Proteome-Wide Mendelian Randomisation Study of Adverse Perinatal Outcomes.

Abstract

Despite significant advances in pre- and postnatal care over the last century, adverse pregnancy related events still occur frequently. We used Mendelian randomisation (MR) to investigate potential causal effects of the mother's and fetal blood proteome on pregnancy related outcomes including birthweight, placental weight, preeclampsia, and sporadic miscarriage. We generated a list of genetic instruments to act as proxies for plasma proteins by combining two recent large protein GWAS (4719 proteins N = 35,559 individuals; 4775 proteins N = 10,708 individuals). We identified 1724 proteins with valid cis-pQTLs for use as genetic instruments.
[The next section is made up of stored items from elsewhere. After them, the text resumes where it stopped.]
(** [c_calloc(count, sizeof(c_float))]: zeroed cells. The counts are sums
    of the dimensions [n] and [m], which validated data has non-negative. *)
Definition c_calloc_floats (what : object) (count : Z) : M heap vec :=
  b ← alloc what count;
  mret ((λ _, replicate (Z.to_nat count) c_zero) <$> b).

(** [c_malloc(count * sizeof(c_float))]: cells with unspecified content. *)
Definition c_malloc_floats (what : object) (count : Z) : M heap vec :=
  b ← alloc what count;
  mret ((λ k, junk_float k <$> seq 0 (Z.to_nat count)) <$> b).

Definition c_malloc_ints (what : object) (count : Z) : M heap ivec :=
  b ← alloc what count;
  mret ((λ k, junk_int k <$> seq 0 (Z.to_nat count)) <$> b).

(** [c_calloc]'ed structs: every pointer null, every number zero. *)
Definition Work_zero : Work :=
  {| w_data := None; w_x := None; w_z := None; w_u := None; w_z_prev := None;
     w_dua_res_ws_n := None; w_dua_res_ws_m := None; w_settings := None;
     w_scaling := None; w_priv := None; w_pol := None; w_solution := None;
     w_info := None; w_timer := None |}.

Definition Solution_zero : Solution := {| sol_x := None; sol_lambda := None |}.

Definition Info_zero : Info :=
  {| info_iter := 0; info_status := ""; info_status_val := 0;
     info_obj_val := c_zero; info_pri_res := c_zero; info_dua_res := c_zero;
     info_setup_time := c_zero; info_solve_time := c_zero;
     info_polish_time := c_zero; info_run_time := c_zero |}.

(** *** Helpers modelled from the specification *)

(** Modelled from the spec: [prea_vec_copy(a, b, n)] (vector module, not
    under src/), "copy into pre-allocated destination":
    [for (i = 0; i < n; i++) b[i] = a[i];]. A read or write outside a block
    is [None]. *)
Fixpoint copy_cells (k i : nat) (a b : list c_float) : option (list c_float) :=
  match k with
  | O => Some b
  | S k' =>
      ai ← a !! i;
      if decide (i < length b)%nat then copy_cells k' (S i) a (<[i:=ai]> b)
      else None
  end.

Definition prea_vec_copy {S} (a b : vec) (n : c_int) : M S vec :=
  if n <=? 0 then mret b
  else
    av ← deref a;
    bv ← deref b;
    match copy_cells (Z.to_nat n) 0 av bv with
    | Some bv' => mret (Some bv')
    | None => stop OutOfBounds
    end.

(** Modelled from the spec: [vec_ew_prod(a, b, n)] (vector module, not
    under src/), "elementwise product" stored in [b]:
    [for (i = 0; i < n; i++) b[i] *= a[i];]. *)
Fixpoint scale_cells (k i : nat) (a b : list c_float) : option (list c_float) :=
  match k with
  | O => Some b
  | S k' =>
      ai ← a !! i;
      bi ← b !! i;
      scale_cells k' (S i) a (<[i:=c_mul bi ai]> b)
  end.

Definition vec_ew_prod {S} (a b : vec) (n : c_int) : M S vec :=
  if n <=? 0 then mret b
  else
    av ← deref a;
    bv ← deref b;
    match scale_cells (Z.to_nat n) 0 av bv with
    | Some bv' => mret (Some bv')
    | None => stop OutOfBounds
    end.

(** Modelled from the spec: [update_status_string(info)] (aux.h, not under
    src/) refreshes the text of the status from [info->status_val] and
    touches nothing else; the text of each code is [status_text]. *)
Definition update_status_string (i : Info) : Info :=
  set_info_status (status_text (info_status_val i)) i.

(** [c_print]. *)
Definition c_print {S} (msg : string) : M S () := emit (EvPrint msg).

Definition endl : string := String "010"%char EmptyString.

(** ** [osqp_setup] (osqp.c, lines 24-131) *)

Definition osqp_setup (data : option Data) (settings : option Settings)
    : M heap (option Work) :=
  (* Validate data *)
  if truthy (validate_data data) then
    when (0 <? PRINTLEVEL)
      (c_print ("ERROR: Data validation returned failure!" +:+ endl));;
    mret OSQP_NULL
  else
  (* Validate settings *)
  if truthy (validate_settings settings) then
    when (0 <? PRINTLEVEL)
      (c_print ("ERROR: Settings validation returned failure!" +:+ endl));;
    mret OSQP_NULL
  else
  (* Allocate empty workspace *)
  work ← c_alloc_struct ObjWork (λ _, Work_zero);
  match work with
  | None =>
      (* if (!work): the message is the whole body, the function goes on *)
      when (0 <? PRINTLEVEL)
        (c_print ("ERROR: allocating work failure!" +:+ endl))
  | Some _ => mret ()
  end;;
  (* Start and allocate directly timer *)
  work ← (if 0 <? PROFILING then
            tm ← c_alloc_struct ObjTimer junk_timer;
            w ← deref work;
            let w := set_w_timer tm w in
            t ← deref (w_timer w);
            emit EvTic;;
            mret (Some (set_w_timer (Some (tic t)) w))
          else mret work);
  (* Copy problem data into workspace *)
  dp ← alloc ObjData 1;
  w ← deref work;
  _ ← deref dp;
  din ← deref data;
  let d := {| d_n := d_n din;
              d_m := d_m din;
              d_P := csc_to_triu (d_P din);
              d_q := vec_copy (d_q din) (d_n din);
              d_A := copy_csc_mat (d_A din);
              d_lA := vec_copy (d_lA din) (d_m din);
              d_uA := vec_copy (d_uA din) (d_m din) |} in
  let w := set_w_data (Some d) w in
  (* Initialize x,z,u to zero *)
  x ← c_calloc_floats ObjX (d_n d + d_m d);
  let w := set_w_x x w in
  z ← c_calloc_floats ObjZ (d_n d + d_m d);
  let w := set_w_z z w in
  u ← c_calloc_floats ObjU (d_m d);
  let w := set_w_u u w in
  z_prev ← c_malloc_floats ObjZPrev (d_n d + d_m d);
  let w := set_w_z_prev z_prev w in
  ws_n ← c_malloc_floats ObjDuaResN (d_n d);
  let w := set_w_dua_res_ws_n ws_n w in
  ws_m ← c_malloc_floats ObjDuaResM (d_m d);
  let w := set_w_dua_res_ws_m ws_m w in
  (* Copy settings *)
  let w := set_w_settings (copy_settings settings) w in
  w ← (if d_m d =? 0 then
         (* If no constraints->disable polishing *)
         s ← deref (w_settings w);
         mret (set_w_settings (Some (set_s_polishing 0 s)) w)
       else mret w);
  (* Perform scaling *)
  sin ← deref settings;
  w ← (if truthy (s_scaling sin) then
         emit EvScaleData;;
         mret (scale_data w)
       else mret (set_w_scaling OSQP_NULL w));
  (* Initialize linear system solver private structure *)
  d ← deref (w_data w);
  let w := set_w_priv (init_priv (d_P d) (d_A d) (w_settings w) 0) w in
  (* Initialize active constraints structure *)
  pp ← alloc ObjPol 1;
  ind_lAct ← c_malloc_ints ObjIndLAct (d_m d);
  _ ← deref pp;
  ind_uAct ← c_malloc_ints ObjIndUAct (d_m d);
  A2Ared ← c_malloc_ints ObjA2Ared (d_m d);
  px ← c_malloc_floats ObjPolX (d_n d);
  pAx ← c_malloc_floats ObjPolAx (d_m d);
  let w := set_w_pol (Some {| pol_ind_lAct := ind_lAct;
                              pol_ind_uAct := ind_uAct;
                              pol_A2Ared := A2Ared;
                              pol_x := px;
                              pol_Ax := pAx |}) w in
  (* Allocate solution *)
  sp ← c_alloc_struct ObjSolution (λ _, Solution_zero);
  sx ← c_calloc_floats ObjSolX (d_n d);
  _ ← deref sp;
  sl ← c_calloc_floats ObjSolLambda (d_m d);
  let w := set_w_solution (Some {| sol_x := sx; sol_lambda := sl |}) w in
  (* Allocate information *)
  ip ← c_alloc_struct ObjInfo (λ _, Info_zero);
  i ← deref ip;
  let i := set_info_status_val OSQP_UNSOLVED i in
  emit EvUpdateStatusString;;
  let i := update_status_string i in
  (* Allocate timing information *)
  i ← (if 0 <? PROFILING then
         let i := set_info_solve_time c_zero i in
         let i := set_info_polish_time c_zero i in
         let i := set_info_run_time c_zero i in
         t ← deref (w_timer w);
         emit EvToc;;
         mret (set_info_setup_time (toc t) i)
       else mret i);
  let w := set_w_info (Some i) w in
  (* Print header *)
  (if 1 <? PRINTLEVEL then
     s ← deref (w_settings w);
     when (truthy (s_verbose s)) (emit EvPrintSetupHeader)
   else mret ());;
  mret (Some w).

(** ** [osqp_solve] (osqp.c, lines 146-236) *)

(** A call [f(work)] of a collaborator. *)
Definition call (e : event) (f : Work → Work) : M Work () :=
  emit e;; modify f.

(** The body of the [for] loop (lines 167-196), up to the test of
    [residuals_check], whose result it returns. *)
Definition admm_iteration (iter : c_int) : M Work c_int :=
  (* Update z_prev (preallocated, no malloc) *)
  w ← get;
  d ← deref (w_data w);
  emit EvPreaVecCopy;;
  z_prev ← prea_vec_copy (w_z w) (w_z_prev w) (d_n d + d_m d);
  put (set_w_z_prev z_prev w);;
  (* First step: x_{k+1} *)
  call EvComputeRhs compute_rhs;;
  emit EvSolveLinSys;;
  modify (λ w, set_w_x (solve_lin_sys (w_settings w) (w_priv w) (w_x w)) w);;
  call EvUpdateX update_x;;
  (* Second step: z_{k+1} *)
  call EvProjectX project_x;;
  (* Third step: u_{k+1} *)
  call EvUpdateU update_u;;
  (* Update information *)
  call (EvUpdateInfo iter 0) (λ w, update_info w iter 0);;
  (* Print summary *)
  (if 1 <? PRINTLEVEL then
     w ← get;
     s ← deref (w_settings w);
     when (truthy (s_verbose s) && (Z.rem iter PRINT_INTERVAL =? 0))
       (emit EvPrintSummary)
   else mret ());;
  w ← get;
  let '(w', r) := residuals_check w in
  emit (EvResidualsCheck r);;
  put w';;
  mret r.

(** [for (iter = 0; iter < work->settings->max_iter; iter ++) { ...; if
    (residuals_check(work)) break; }]: the bound is read again at every
    test. The result is the value of [iter] when the loop is left. [fuel]
    bounds the number of iterations of the model. *)
Fixpoint admm_loop (fuel : nat) (iter : c_int) : M Work c_int :=
  w ← get;
  s ← deref (w_settings w);
  if iter <? s_max_iter s then
    match fuel with
    | O => stop OutOfFuel
    | S fuel' =>
        r ← admm_iteration iter;
        if truthy r then mret iter (* Terminate algorithm *)
        else admm_loop fuel' (iter + 1)
    end
  else mret iter.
We identified evidence for causal relationships (MR Bonferroni corrected p_Bonferroni < 2.90 × 10^-5) involving fetal effects and/or maternal effects on birthweight and preeclampsia. Increased levels of PSG7 and BCMA and decreased levels of VLCAD, INHBB, and PLCG1 in the fetal circulation were potentially causal for increased birthweight. Similarly, increased levels of LIMA1 and decreased levels of VLCAD, FBLN3, and galectin-4 in the maternal circulation were potentially causal for increased birthweight. Decreased levels of SERPINE2 and SIGLEC6 were potentially causal for increased risk of preeclampsia. We did not find any significant effects of proxied maternal or fetal proteins on placental weight or sporadic miscarriage, perhaps due to the smaller size of their GWAS meta-analyses. Our results implicate several proteins that may be involved in the aetiology of perinatal phenotypes that will need to be replicated in independent datasets.